L'atteinte des objectifs prévus pour 2016 et 2017 impose la réalisation, chaque année, de 14,5 milliards d'euros d'économies. Ces économies sont calculées à partir de l'évolution tendancielle des dépenses, estimée de manière largement conventionnelle, comme la Cour l'a déjà souligné l'an dernier. Quant aux mesures censées permettre ces économies, elles sont à ce stade peu documentées. La prévision de déficit, ramenée à 3,3 % du PIB en 2016 et à 2,7 % en 2017, n'est donc pas acquise.

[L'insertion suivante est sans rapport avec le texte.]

(** The cursor of a page that leaves entries behind is the key of its
    last entry, and the part handed out so far ends with it. *)
Lemma cursorAt_next {A : Type} (key : A -> string) (n : nat)
    (pre rest : list A) :
  (0 < n)%nat -> (n < length rest)%nat ->
  (forall x, x ∈ rest -> key x <> "") ->
  cursorAt key (default "" (key <$> last (take n rest)))
    (pre ++ take n rest)%list.
Proof.
  intros Hn Hlen Hkeys. right.
  destruct (last (take n rest)) as [x|] eqn:Hlast.
  - apply last_Some in Hlast as [l' Hl']. cbn. split.
    + apply Hkeys. apply (subseteq_take n). rewrite Hl'.
      apply elem_of_app. right. apply elem_of_cons. by left.
    + exists (pre ++ l')%list, x. by rewrite Hl', app_assoc.
  - apply last_None in Hlast. apply (f_equal length) in Hlast.
    rewrite length_take in Hlast. cbn in Hlast. lia.
Qed.

Lemma stringField_here (k v : string) (q : Query) :
  stringField k ((k, FString v) :: q) = v.
Proof. unfold stringField. cbn. by rewrite decide_True. Qed.

Lemma stringField_skip (k k' : string) (v : Field) (q : Query) :
  k' <> k -> stringField k ((k', v) :: q) = stringField k q.
Proof. intros Hne. unfold stringField. cbn. by rewrite decide_False. Qed.

Lemma listStreamsQuery_fields (name cursor : string) :
  stringField "TableName" (listStreamsQuery name cursor) = name /\
  stringField "ExclusiveStartStreamId" (listStreamsQuery name cursor) = cursor.
Proof.
  unfold listStreamsQuery, addTableByName, NewEmptyQuery.
  destruct (decide (cursor = "")) as [->|Hne].
  - by rewrite stringField_here, stringField_skip.
  - by rewrite stringField_skip, !stringField_here.
Qed.

(** What the directory answers to a [ListStreams] request for a table,
    with or without an exclusive start. *)
Lemma answer_ListStreams (name cursor : string) (w : World) :
  answer (target "ListStreams") (listStreamsQuery name cursor) w
  = match lookupBy name (streamsOf w) with
    | None => (Garbled, Some (ProviderError "ResourceNotFoundException"))
    | Some ids =>
        (ListStreamsBody
           {| LastEvaluatedStreamId := (page id (pageSize w) cursor ids).2;
              StreamIds := Some (page id (pageSize w) cursor ids).1 |},
         None)
    end.
Proof.
  unfold answer. rewrite decide_True by done.
  destruct (listStreamsQuery_fields name cursor) as [-> ->].
  destruct (lookupBy name (streamsOf w)) as [ids|]; [|done].
  by destruct (page id (pageSize w) cursor ids).
Qed.
(** [splash_encode].  [alloc] is what [ff_alloc_packet2] gives: an error
    code, or the fresh buffer of the packet, of which [pkt_data] is the
    content and [pkt_size] the worst-case size asked for.  [ctx->data]
    points [HEADER_LENGTH] bytes into the packet.  The result is the
    returned code, the packet when [*got_packet] is set, and the context.
    The final comparison of the canvas with the picture ([ppf == 1]) only
    logs and is left out. *)
Definition splash_encode (width height : nat) (frame_number : Z)
    (pic : AVFrame) (alloc : Z + AVPacket) (ctx : SplashContext)
  : result (Z * option AVPacket * SplashContext) :=
  match alloc with
  | inl ret => Ok (ret, None, ctx)
  | inr pkt =>
      let d0 := fun k => pkt_data pkt (HEADER_LENGTH + k)%nat in
      let '(xE, d1, p1) :=
        foldl (emit_step (column_error width height pic (pixels ctx)))
              (xError ctx, d0, 0%nat) (seq 0 width) in
      let '(yE, d2, p2) :=
        foldl (emit_step (row_error width pic (pixels ctx)))
              (yError ctx, d1, p1) (seq 0 height) in
      let ctx1 :=
        {| radius := radius ctx; ppf := ppf ctx; ppk := ppk ctx;
           xError := xE; yError := yE; pixels := pixels ctx;
           data := d2; pos := p2;
           size := pkt_size pkt - Z.of_nat HEADER_LENGTH;
           numPixels := 0 |} in
      let maxPixels := maxPixels_of width height frame_number ctx1 in
      ctx2 ← encode_loop (loop_fuel width height) width height pic
                maxPixels ctx1;
      Ok (0,
          Some {| pkt_data := fun k =>
                    if (k <? HEADER_LENGTH)%nat then header_byte (radius ctx) k
                    else data ctx2 (k - HEADER_LENGTH)%nat;
                  pkt_size := Z.of_nat (HEADER_LENGTH + pos ctx2) |},
          ctx2)
  end.

(** ** The decoder driver: [splash_decode] *)

(** [err = *pData++; err |= *pData++ << 8; err |= *pData++ << 16;] *)
Definition get_error (d : nat -> Z) (p : nat) : Z :=
  Z.lor (Z.lor (d p) (Z.shiftl (d (p + 1)%nat) 8))
        (Z.shiftl (d (p + 2)%nat) 16).

Definition load_step (d : nat -> Z) (s : list Z * nat) (k : nat)
  : list Z * nat :=
  let '(ruler, p) := s in
  (<[k := u32 (get_error d p)]> ruler, (p + 3)%nat).

(** [do { if (!updateLines(avctx, pic, radius, 0)) break; }
     while (ctx->pos < ctx->size);] *)
Fixpoint decode_loop (fuel : nat) (width height : nat) (pic : AVFrame)
    (r : Z) (ctx : SplashContext) : result SplashContext :=
  match fuel with
  | O => OutOfFuel
  | S fuel' =>
      '(ctx', more) ← updateLines width height pic r false ctx;
      if more : bool then
        if Z.of_nat (pos ctx') <? size ctx'
        then decode_loop fuel' width height pic r ctx'
        else Ok ctx'
      else Ok ctx' 
  end.

(** Copy decoded pixels to frame: the pixel [(i, j)], with 255 for the
    fourth byte. *)
Definition copy_pixel (width : nat) (ls : nat) (px : list Z)
    (out : list Z) (c : nat * nat) : list Z :=
  let '(i, j) := c in
  let k := ((j * width + i) * 4)%nat in
  let o := (j * ls + i * 4)%nat in
  <[(o + 3)%nat := 255]>
    (<[(o + 2)%nat := px !!! (k + 2)%nat]>
       (<[(o + 1)%nat := px !!! (k + 1)%nat]>
          (<[o := px !!! k]> out))).

Definition export_pixels (width height : nat) (px : list Z) (pic : AVFrame)
  : AVFrame :=
  {| frame_data :=
       foldl (copy_pixel width (linesize pic) px) (frame_data pic)
             (j ← seq 0 height; i ← seq 0 width; [(i, j)]);
     linesize := linesize pic |}.

(** [splash_decode].  [get_buffer] is what [ff_get_buffer] gives: an
    error code or the frame to fill.  [pkt_data] is the memory at
    [avpkt->data]: the bytes of the packet and whatever follows them, for
    the code reads on without looking at [avpkt->size].  What a read
    behind the buffer of the packet does in C is not represented: the
    statements on arbitrary packets keep every read below
    [avpkt->size] ([holds_reads]) and show that the outcome does not
    depend on the memory behind it.  The result is the returned code,
    the frame when [*got_frame] is set, and the context.  The warning
    for an incomplete scan line only logs. *)
Definition splash_decode (width height : nat) (get_buffer : Z + AVFrame)
    (avpkt : AVPacket) (ctx : SplashContext)
  : result (Z * option AVFrame * SplashContext) :=
  match get_buffer with
  | inl ret => Ok (ret, None, ctx)
  | inr pic =>
      let m := pkt_data avpkt in
      let hdrLength :=
        Z.lor (Z.lor (m 0%nat) (Z.shiftl (m 1%nat) 8))
              (Z.shiftl (m 2%nat) 16) in
      let r := m HEADER_OFS_RADIUS in
      let d := fun k => m (Z.to_nat hdrLength + k)%nat in
      let '(xE, p1) := foldl (load_step d) (xError ctx, 0%nat) (seq 0 width) in
      let '(yE, p2) := foldl (load_step d) (yError ctx, p1) (seq 0 height) in
      let ctx1 :=
        {| radius := radius ctx; ppf := ppf ctx; ppk := ppk ctx;
           xError := xE; yError := yE; pixels := pixels ctx;
           data := d; pos := p2;
           size := pkt_size avpkt - Z.of_nat HEADER_LENGTH;
           numPixels := numPixels ctx |} in
      ctx2 ← decode_loop (loop_fuel width height) width height pic r ctx1;
      Ok (pkt_size avpkt,
          Some (export_pixels width height (pixels ctx2) pic),
          ctx2)
  end.

(** ** Vocabulary of the statements *)

(** *** Rounding *)

(** What a rounding has to add to the mantissa at most. *)
Definition loc_bit (l : location) : Z :=
  match l with loc_Exact => 0 | _ => 1 end.

Definition inexact (l : location) : Prop := l <> loc_Exact.

(** The record reached after [k] right shifts of the mantissa [m]: the
    quotient, and a round or sticky bit only if something was lost. *)
Definition shr_inv (m : Z) (lost : Prop) (k : Z) (r : shr_record) : Prop :=
  shr_m r = m / 2 ^ k /\
  (orb (shr_r r) (shr_s r) = true -> lost \/ m mod 2 ^ k <> 0).

(** A float that is non-negative and at most the integer [B]. *)
Definition fle (prec emax : Z) (f : spec_float) (B : Z) : Prop :=
  match f with
  | S754_zero false => 0 <= B
  | S754_finite false m e =>
      emin prec emax <= e <= 0 /\ Z.pos m <= B * 2 ^ (- e)
  | _ => False
  end.

(** A float that is the integer [z]. *)
Definition fis (prec emax : Z) (f : spec_float) (z : Z) : Prop :=
  match f with
  | S754_zero false => z = 0
  | S754_finite false m e =>
      emin prec emax <= e <= 0 /\ Z.pos m = z * 2 ^ (- e)
  | _ => False
  end.

(** The record reached after [k >= 1] right shifts of an exact mantissa
    [m]: the quotient, the last bit shifted out and whether a bit
    shifted out before it was set. *)
Definition shr_bits (m k : Z) (r : shr_record) : Prop :=
  shr_m r = m / 2 ^ k /\
  shr_r r = Z.odd (m / 2 ^ (k - 1)) /\
  shr_s r = negb (m mod 2 ^ (k - 1) =? 0).

(** Round to nearest, ties to even: what to add to the quotient [q] for
    the remainder [rem], [half] being half the divisor. *)
Definition rne_up (q rem half : Z) : Z :=
  if (half <? rem) || ((rem =? half) && Z.odd q) then 1 else 0.

(** The integer [z] rounded to [prec] binary digits. *)
Definition rne (prec z : Z) : Z :=
  let n := Zdigits2 z - prec in
  if n <=? 0 then z
  else (z / 2 ^ n + rne_up (z / 2 ^ n) (z mod 2 ^ n) (2 ^ (n - 1))) * 2 ^ n.
(** * paperwork_backend.fs : a shallow embedding of the Gio file-system layer

    The development follows [src/paperwork_backend/fs.py]:

    - [GioFileAdapter]      the raw byte stream over one Gio handle,
    - [GioUTF8FileAdapter]  the text stream layered over it,
    - [GioFileSystem]       the facade ([safe], [unsafe], [open], [rename],
                            [copy], ...).

    Python values are modelled as follows.  A [str] is the list of its code
    points, a [bytes] object the list of its byte values (both [list Z]).
    Exceptions are an inductive type, and every method that touches the
    backend is a computation in a state-and-exception monad over a [World]
    that holds the resources, the open backend streams and the log of the
    backend primitives that were invoked. *)

From Stdlib Require Import ZArith Lia List String Ascii Bool.
From stdpp Require Import base list gmap.

Local Open Scope Z_scope.

(** ** Python strings and bytes *)

Abbreviation pystr := (list Z).
Abbreviation pybytes := (list Z).

(** Code points of a literal written in the source. *)
Definition lit (s : string) : pystr :=
  List.map (fun a => Z.of_N (N_of_ascii a)) (list_ascii_of_string s).

Definition is_code_point (c : Z) : Prop := 0 <= c <= 1114111.
Definition is_surrogate (c : Z) : bool := (55296 <=? c) && (c <=? 57343).
Definition is_byte (b : Z) : Prop := 0 <= b <= 255.
Definition is_ascii (c : Z) : bool := (0 <=? c) && (c <? 128).

(** [s.startswith(p)] *)
Fixpoint startswith (p s : list Z) : bool :=
  match p, s with
  | [], _ => true
  | _ :: _, [] => false
  | x :: p', y :: s' => (x =? y) && startswith p' s'
  end.
(** * images_utility: the title and author normalisation of [src/epub_info.py]

    A shallow embedding of [format_book_title], [format_book_author] and the
    helpers they call, together with the fragment of Python's [re] module
    that these functions use.

    - A Python [str] is a sequence of Unicode code points: [list Z].
    - A regular expression is a term of [regex]; matching is the
      backtracking search of [re], written as a list of successes in
      priority order (the first element is the match [re] reports).
    - Operations that can raise in Python ([int], [chr], [ord]) return a
      [result]. *)

From Stdlib Require Import String Ascii Decimal ZArith Lia Bool List.
From Stdlib Require DecimalZ.
Import ListNotations.
Local Open Scope Z_scope.

(* ================================================================== *)
(** ** Python strings *)

Definition str := list Z.

(** Source literals are written as UTF-8 text and decoded to code points,
    so that the patterns below show the same glyphs as the Python file. *)
Fixpoint utf8_go (s : string) (need : nat) (acc : Z) : str :=
  match s with
  | EmptyString => []
  | String a s' =>
      let b := Z.of_N (N_of_ascii a) in
      match need with
      | O =>
          if b <? 0x80 then b :: utf8_go s' 0 0
          else if b <? 0xE0 then utf8_go s' 1 (b - 0xC0)
          else if b <? 0xF0 then utf8_go s' 2 (b - 0xE0)
          else utf8_go s' 3 (b - 0xF0)
      | S O => (acc * 64 + (b - 0x80)) :: utf8_go s' 0 0
      | S n => utf8_go s' n (acc * 64 + (b - 0x80))
      end
  end.

Definition py (s : string) : str := utf8_go s 0 0.

(** The single code point of a one-character literal. *)
Definition cp (s : string) : Z := hd 0 (py s).

Definition quote : Z := 34.      (* the double quote *)
Definition newline : Z := 10.

(* ================================================================== *)
(** ** Exceptions *)

Inductive pyexn := ValueError | TypeError.

Inductive result (A : Type) :=
| Ok (a : A)
| Raise (e : pyexn).
Arguments Ok {A} a.
Arguments Raise {A} e.

Definition bind {A B} (x : result A) (f : A -> result B) : result B :=
  match x with
  | Ok a => f a
  | Raise e => Raise e
  end.

Notation "x <- c ;; k" := (bind c (fun x => k))
  (at level 61, c at next level, right associativity).

(* ================================================================== *)
(** ** Unicode character classes used by [re] on [str] patterns *)

Definition in_range (lo hi c : Z) : bool := (lo <=? c) && (c <=? hi).

(** [\s]: the characters for which [str.isspace] holds. *)
Definition is_space (c : Z) : bool :=
  in_range 0x09 0x0D c || in_range 0x1C 0x20 c || (c =? 0x85) || (c =? 0xA0)
  || (c =? 0x1680) || in_range 0x2000 0x200A c || (c =? 0x2028)
  || (c =? 0x2029) || (c =? 0x202F) || (c =? 0x205F) || (c =? 0x3000).

(** [\d]: the decimal digits (category Nd, here as of Unicode 14).  Every
    block is ten code points long and starts at its digit zero. *)
Definition decimal_blocks : list Z :=
  [ 0x30; 0x660; 0x6F0; 0x7C0; 0x966; 0x9E6; 0xA66; 0xAE6; 0xB66; 0xBE6;
    0xC66; 0xCE6; 0xD66; 0xDE6; 0xE50; 0xED0; 0xF20; 0x1040; 0x1090;
    0x17E0; 0x1810; 0x1946; 0x19D0; 0x1A80; 0x1A90; 0x1B50; 0x1BB0;
    0x1C40; 0x1C50; 0xA620; 0xA8D0; 0xA900; 0xA9D0; 0xA9F0; 0xAA50;
    0xABF0; 0xFF10; 0x104A0; 0x10D30; 0x11066; 0x110F0; 0x11136; 0x111D0;
    0x112F0; 0x11450; 0x114D0; 0x11650; 0x116C0; 0x11730; 0x118E0;
    0x11950; 0x11C50; 0x11D50; 0x11DA0; 0x16A60; 0x16AC0; 0x16B50;
    0x1D7CE; 0x1D7D8; 0x1D7E2; 0x1D7EC; 0x1D7F6;
    0x1E140; 0x1E2F0; 0x1E950; 0x1FBF0 ].

Fixpoint decimal_in (blocks : list Z) (c : Z) : option Z :=
  match blocks with
  | [] => None
  | b :: bs => if in_range b (b + 9) c then Some (c - b) else decimal_in bs c
  end.

(** The decimal value of a digit character, [None] for any other one. *)
Definition decimal_value (c : Z) : option Z := decimal_in decimal_blocks c.

Definition is_digit (c : Z) : bool :=
  match decimal_value c with Some _ => true | None => false end.

(* ================================================================== *)
(** ** Regular expressions *)

(** What one pattern element matches against one character. *)
Inductive atom :=
| AChar (c : Z)                     (* a literal character *)
| ASet (ranges : list (Z * Z))      (* [...] : a union of ranges *)
| ADot                              (* .  : anything but a newline *)
| ASpace                            (* \s *)
| ADigit.                           (* \d *)

Definition atom_match (a : atom) (c : Z) : bool :=
  match a with
  | AChar x => c =? x
  | ASet rs => existsb (fun r => in_range (fst r) (snd r) c) rs
  | ADot => negb (c =? newline)
  | ASpace => is_space c
  | ADigit => is_digit c
  end.

(** Repetition is only ever applied to one-character elements in the
    source patterns (apart from [?]), which is what [Star] .. [LazyPlus]
    take. *)
Inductive regex :=
| Eps
| Atom (a : atom)
| Seq (r1 r2 : regex)
| Alt (r1 r2 : regex)
| Opt (r : regex)                   (* r?   greedy *)
| Star (a : atom)                   (* a*   greedy *)
| Plus (a : atom)                   (* a+   greedy *)
| LazyStar (a : atom)               (* a*?  *)
| LazyPlus (a : atom)               (* a+?  *)
| Group (r : regex)                 (* ( r ), the pattern's group 1 *)
| Ahead (r : regex)                 (* (?= r ) *)
| Behind (a : atom).                (* (?<= a ) *)

Declare Scope regex_scope.
Delimit Scope regex_scope with re.
Bind Scope regex_scope with regex.
Infix "~>" := Seq (at level 60, right associativity) : regex_scope.
Infix "<|>" := Alt (at level 70, right associativity) : regex_scope.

Elle sera a fortiori plus difficile à atteindre si l'inflation est plus faible ou les taux d'intérêt plus élevés que prévu. En effet, il faut garder à l'esprit qu'une baisse d'un point de l'inflation non anticipée peut entraîner 5 milliards d'euros de déficit supplémentaires. De même, selon l'Agence France Trésor, une hausse de 100 points de base de tous les taux d'intérêt – appliquée à toutes les maturités – entraînerait immédiatement 2,4 milliards d'euros de charge d'intérêts supplémentaire et 7,4 milliards en 2017. Encore ces chiffres ne concernent-ils que l'État, la Banque de France ayant évalué à 50 milliards d'euros sur cinq ans les conséquences d'une augmentation des taux d'intérêt de 100 points de base, toutes administrations publiques confondues.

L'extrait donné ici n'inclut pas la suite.